Whether you have full or partial dentures, if you have recently lost a tooth, dental implants may be a good option for you.
Most implants are endosteal root form. It is inserted into the jawbone and acts as an artificial root that can be used to attach a tooth or help hold a denture in place.
But implants are not an option for everyone.
Your health and enough bone to support the implant are the main factors that determine whether you are a candidate for dental implants.
There must be enough bone to support your implant. If you don’t have enough bone, the bone can be rebuilt. If you don’t have enough gums, it can also be added back. This must be done before the implants are placed. The treatment is called Bone augmentation and has been used successfully for years.
What options are available to me?
Today, there is no reason why anyone should not have implants due to bone loss. There are various techniques to achieve this. Your dentist will choose one based on the type, location and number of implants to be used. It is important that your dental disc has all the options available to you.
This procedure involves grafting (attaching) bone or bone-like material to the jaw.
An excellent choice for a bone graft is your own bone. This is most likely due to your chin or ramus (back of your lower jaw). If your dentist is not removing enough bone from these areas, it may be necessary to remove bone from your hip or shinbone (tibia) instead. The hip is considered a better resource because the hip bone can provide a large amount of bone. However, this will require a hospital stay and general anesthesia. It also does not increase your risk of hip fracture.
If you don’t like the idea of having the bone in your body placed in your jaw, there are other options. The materials can be obtained from the bones of human cadavers or cows. In addition, newer products and materials can be used for bone grafting.
SINUS LIFT (or height)
It increases the height of your upper jaw by filling part of your maxillary sinus with bone. The maxillary sinus is the area above your jaw above the back teeth on either side of your nose. This is done when the posterior part of the upper jaw does not have enough bone to allow implants to be placed.
This is another type of bone graft and is only performed when the jaw is not wide enough to support the implants. Some dentists will place implants immediately after this procedure. Others will wait a few months for the back to heal.

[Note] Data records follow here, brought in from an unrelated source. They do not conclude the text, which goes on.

(** ** JavaScript strings as UTF-16 code units *)

Abbreviation jsstring := (list N) (only parsing).

Module JS.

(** Decoding of a source literal (UTF-8 bytes) into code points. *)
Fixpoint utf8_points (bs : list N) : list N :=
  match bs with
  | [] => []
  | b0 :: r0 =>
    if (b0 <? 128)%N then b0 :: utf8_points r0
    else
      match r0 with
      | [] => []
      | b1 :: r1 =>
        if (b0 <? 224)%N then
          N.lor (N.shiftl (N.land b0 31) 6) (N.land b1 63) :: utf8_points r1
        else
          match r1 with
          | [] => []
          | b2 :: r2 =>
            if (b0 <? 240)%N then
              N.lor (N.shiftl (N.land b0 15) 12)
                (N.lor (N.shiftl (N.land b1 63) 6) (N.land b2 63))
                :: utf8_points r2
            else
              match r2 with
              | [] => []
              | b3 :: r3 =>
                N.lor (N.shiftl (N.land b0 7) 18)
                  (N.lor (N.shiftl (N.land b1 63) 12)
                     (N.lor (N.shiftl (N.land b2 63) 6) (N.land b3 63)))
                  :: utf8_points r3
              end
          end
      end
  end.

(** A code point as one code unit or a surrogate pair. *)
Definition utf16_units (cp : N) : list N :=
  if (cp <? 65536)%N then [cp]
  else
    let c := (cp - 65536)%N in
    [(55296 + N.shiftr c 10)%N; (56320 + N.land c 1023)%N].

(** The JavaScript value of a string literal of the source. *)
Definition lit (s : string) : jsstring :=
  flat_map utf16_units
    (utf8_points (List.map Ascii.N_of_ascii (String.list_ascii_of_string s))).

This procedure, called the split back technique, can be performed in the dental office under local anesthesia.
This technique will often be used to increase the height of very short bone. A surgeon makes incisions in your jawbone to separate a piece of bone from the rest of the jaw. A titanium device inserted with pins or screws keeps the bone fragment separate from the rest of the jawbone. Every day, you thaw the device a small amount. Over time, this makes the space between the bone fragment and the jawbone longer. The space between the pieces gradually fills with bone.
“Distractions” refers to the process of separating two pieces of bone. “Osteogenesis” refers to the formation of new bone. Distraction osteogenesis is more often used to make the jawbone longer, but it can also be used to enlarge the bone in any direction. The procedure is becoming more common today.

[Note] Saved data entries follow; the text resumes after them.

(** [s] without its last suffix, when it has one. *)
Fixpoint strip_suffix (s : string) : option string :=
  match s with
  | EmptyString => None
  | String c r =>
      match strip_suffix r with
      | Some r' => Some (String c r')
      | None => if Ascii.eqb c "." then Some EmptyString else None
      end
  end.

Definition with_suffix (path suffix : string) : string :=
  default path (strip_suffix path) +:+ suffix.

Definition UnpicklingError : ExcClass :=
  Subclass "UnpicklingError" (Subclass "PickleError" Exception).

Definition load (path : string) (fs : gmap string string)
    : Outcome Model * gmap string string :=
  match fs !! path with
  | None =>
      (Raised (mkExn FileNotFoundError
                 ("[Errno 2] No such file or directory: '" +:+ path +:+ "'")), fs)
  | Some c =>
      if String.prefix "PK" c
      then (Returned (mkModel path c), fs)
      else (Raised (mkExn UnpicklingError "invalid load key"), fs)
  end.

Definition export_model (m : Model) (args : list PyVal)
    (kwargs : list (string * PyVal)) (fs : gmap string string)
    : Outcome PyVal * gmap string string :=
  match args, (list_to_map kwargs : gmap string PyVal) !! "format" with
  | [], Some (VStr "onnx") =>
      let f := with_suffix (pt_path m) ".onnx" in
      (Returned (VStr f), <[f := "ONNX " +:+ weights m]> fs)
  | _, _ =>
      (Raised (mkExn (Subclass "ValueError" Exception) "Invalid export format"), fs)
  end.

Definition library : Library Model := mkLibrary load export_model.

End Ref.

(** The same library when the user interrupts the load from the keyboard:
    the interpreter raises [KeyboardInterrupt] inside the call. *)
Definition keyboard_interrupt : Exn := mkExn KeyboardInterrupt EmptyString.

Definition interrupted_library : Library Ref.Model :=
  mkLibrary (λ _ fs, (Raised keyboard_interrupt, fs)) Ref.export_model.

(** The reference library with an export that fails with the given
    exception and writes nothing, as when a package or a file the export
    needs is missing. *)
Definition failing_export (e : Exn) : Library Ref.Model :=
  mkLibrary Ref.load (λ _ _ _ fs, (Raised e, fs)).

(** The reference library with a load that fails with the given exception. *)
Definition failing_load (e : Exn) : Library Ref.Model :=
  mkLibrary (λ _ fs, (Raised e, fs)) Ref.export_model.

(** The reference library with an export that writes its file and then
    fails, as when the check of the file written does not pass. *)
Definition export_fails_after_writing : Library Ref.Model :=
  mkLibrary Ref.load
    (λ m _ _ fs,
       (Raised (mkExn RuntimeError "ONNX check failed"),
        <[Ref.with_suffix (Ref.pt_path m) ".onnx" := "ONNX " +:+ Ref.weights m]> fs)).

(** An exception of a library-defined class whose text has a character
    outside ASCII (e with acute accent, in Latin-1). *)
Definition accented_error : Exn :=
  mkExn (Subclass "ModelError" Exception)
        ("mod" +:+ String "233"%char EmptyString +:+ "le invalide").

Definition no_onnx_module : Exn :=
  mkExn ModuleNotFoundError "No module named 'onnx'".

Definition no_such_dataset : Exn :=
  mkExn FileNotFoundError "[Errno 2] No such file or directory: 'data.yaml'".

(** ** Two concrete directories *)

Definition valid_dir : gmap string string := {[ "model.pt" := "PK-weights" ]}.

Definition junk_dir : gmap string string := {[ "model.pt" := "not an archive" ]}.

(** A directory in which files of both output names are already there. *)
Definition stale_dir : gmap string string :=
  {[ "model.pt" := "PK-weights";
     "model.onnx" := "stale";
     "stockmarket-pattern-detection-yolov8.onnx" := "older" ]}.

(** * Properties *)

(** ** Classes *)

Lemma issubclass_refl (c : ExcClass) : issubclass c c = true.
Proof.
  unfold issubclass. apply bool_decide_eq_true.
  destruct c; simpl; apply list_elem_of_here.
Qed.

Lemma mro_suffix (c d : ExcClass) : d ∈ mro c → mro d `suffix_of` mro c.
Proof.
  induction c as [ | | | | | | | | | n b IH]; simpl; intros Hd.
  10: {
    apply elem_of_cons in Hd as [-> | Hd]; [done |].
    apply suffix_cons_r. by apply IH. }
  all: repeat (apply elem_of_cons in Hd as [-> | Hd];
               [simpl; solve [ repeat first [ reflexivity | apply suffix_cons_r ] ] | ]).
  all: by apply elem_of_nil in Hd.
Qed.

Lemma issubclass_trans (c d e : ExcClass) :
  issubclass c d = true → issubclass d e = true → issubclass c e = true.
Proof.
  unfold issubclass. rewrite !bool_decide_eq_true. intros Hcd Hde.
  destruct (mro_suffix c d Hcd) as [k ->].
  apply elem_of_app. by right.
Qed.

Lemma isinstance_Exception_of (e : Exn) (c : ExcClass) :
  issubclass c Exception = true → isinstance e c = true →
  isinstance e Exception = true.
Proof. intros Hc He. unfold isinstance in *. by eapply issubclass_trans. Qed.

Section Properties.

Context {Model : Type} {enc : StdoutEncoding}.
Implicit Types (lib : Library Model) (w : World Model) (e : Exn)
  (fs : gmap string string) (m : Model) (v : PyVal).

(** ** What the statements print *)

Lemma print_ascii (s : string) w :
  ascii_only s = true →
  print s w = (Returned tt, mkWorld (stdout w ++ [s]) (files w) (calls w)).
Proof. intros H. unfold print. by rewrite (encodable_ascii s H). Qed.

Lemma print_encodable (s : string) w :
  encodable s = true →
  print s w = (Returned tt, mkWorld (stdout w ++ [s]) (files w) (calls w)).
Proof. intros H. unfold print. by rewrite H. Qed.

Lemma print_not_encodable (s : string) w :
  encodable s = false →
  print s w = (Raised (mkExn UnicodeEncodeError (encode_error s)), w).
Proof. intros H. unfold print. by rewrite H. Qed.

Lemma bind_print_ascii {B} (s : string) (k : unit → Py B) w :
  ascii_only s = true →
  @mbind (@Py Model) Py_bind unit B k (print s) w =
    k tt (mkWorld (stdout w ++ [s]) (files w) (calls w)).
Proof.
  intros H. unfold mbind, Py_bind. by rewrite (print_ascii s w H).
Qed.

Lemma bind_call_YOLO {B} lib (path : string) (k : Model → Py B) w :
  @mbind (@Py Model) Py_bind Model B k (call_YOLO lib path) w =
    match YOLO lib path (files w) with
    | (Returned m, fs') =>
        k m (mkWorld (stdout w) fs' (calls w ++ [CallYOLO path]))
    | (Raised e, fs') =>
        (Raised e, mkWorld (stdout w) fs' (calls w ++ [CallYOLO path]))
    end.
Proof.
  unfold mbind, Py_bind, call_YOLO.
  by destruct (YOLO lib path (files w)) as [[m | e] fs'].
Qed.

Lemma bind_call_export {B} lib m (args : list PyVal)
    (kwargs : list (string * PyVal)) (k : PyVal → Py B) w :
  @mbind (@Py Model) Py_bind PyVal B k (call_export lib m args kwargs) w =
    match export lib m args kwargs (files w) with
    | (Returned v, fs') =>
        k v (mkWorld (stdout w) fs' (calls w ++ [CallExport m args kwargs]))
    | (Raised e, fs') =>
        (Raised e,
         mkWorld (stdout w) fs' (calls w ++ [CallExport m args kwargs]))
    end.
Proof.
  unfold mbind, Py_bind, call_export.
  by destruct (export lib m args kwargs (files w)) as [[v | e] fs'].
Qed.

Ltac prints :=
  repeat (first
    [ rewrite bind_print_ascii by reflexivity
    | rewrite print_ascii by reflexivity ];
    cbn beta iota);
  cbn [stdout files calls fst snd].

Lemma on_FileNotFoundError_run e w :
  on_FileNotFoundError e w =
    (Returned tt,
     mkWorld (stdout w ++
                [nl +:+ "--- ERROR ---";
                 "File not found: model.pt";
                 "Please download 'model.pt' from the GitHub repository";
                 "and place it in the same folder as this script.";
                 "---"])
             (files w) (calls w)).
Proof.
  unfold on_FileNotFoundError. prints. by rewrite <- !app_assoc.
Qed.

Lemma on_ImportError_run e w :
  on_ImportError e w =
    (Returned tt,
     mkWorld (stdout w ++
                [nl +:+ "--- ERROR ---";
                 "The 'ultralytics' library is not found.";
                 "Please install it by running:";
                 "pip install ultralytics";
                 "---"])
             (files w) (calls w)).
Proof.
  unfold on_ImportError. prints. by rewrite <- !app_assoc.
Qed.

Lemma on_Exception_run e w :
  encodable (exc_str e) = true →
  on_Exception e w =
    (Returned tt,
     mkWorld (stdout w ++
                [nl +:+ "--- AN ERROR OCCURRED ---"; exc_str e; "---"])
             (files w) (calls w)).
Proof.
  intros H. unfold on_Exception. prints.
  unfold mbind, Py_bind. rewrite (print_encodable _ _ H). prints.
  by rewrite <- !app_assoc.
Qed.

Dental implant surgery is usually performed under local anesthesia (it numbs the Dental Implant area where the implant will be placed) and is a relatively comfortable procedure. You may experience a small vibration during the preparation of the implant (bone) site, but this is quite tolerable. Post-operative discomfort is minimal as there are no open wounds following implant surgery and it is minimally invasive. You will be given a course of antibiotics to take home and use the following week.
A single implant usually needs to be left for a period of two to four months to fuse to the bone before a crown can be put on. Healing time varies from person to person, but ultimately depends on the bone density at the site of the lost tooth; The denser the bone, the faster the healing. The next step is to give the implant a crown that will look and function exactly like a normal tooth.
Dental implants have traditionally had a very high success rate. Studies conclude that more than 95% of procedures are successful – this is the highest of any tooth replacement option. Success is quite common even in areas with low bone density. Successful and functional implant restoration can last a lifetime.
In rare cases, an implant may fail. There can be complications in the proper fusing of the implant to the bone or it may come loose from it for a variety of reasons.
Sometimes it is the number of implants that is faulty: Too few implants are placed to handle too much stress – a condition known as overload. Sometimes an implant-supported tooth may snap a little higher than other teeth, meaning it will be subject to more biting and chewing forces. That’s why it’s so important to choose a qualified professional to fit your implants.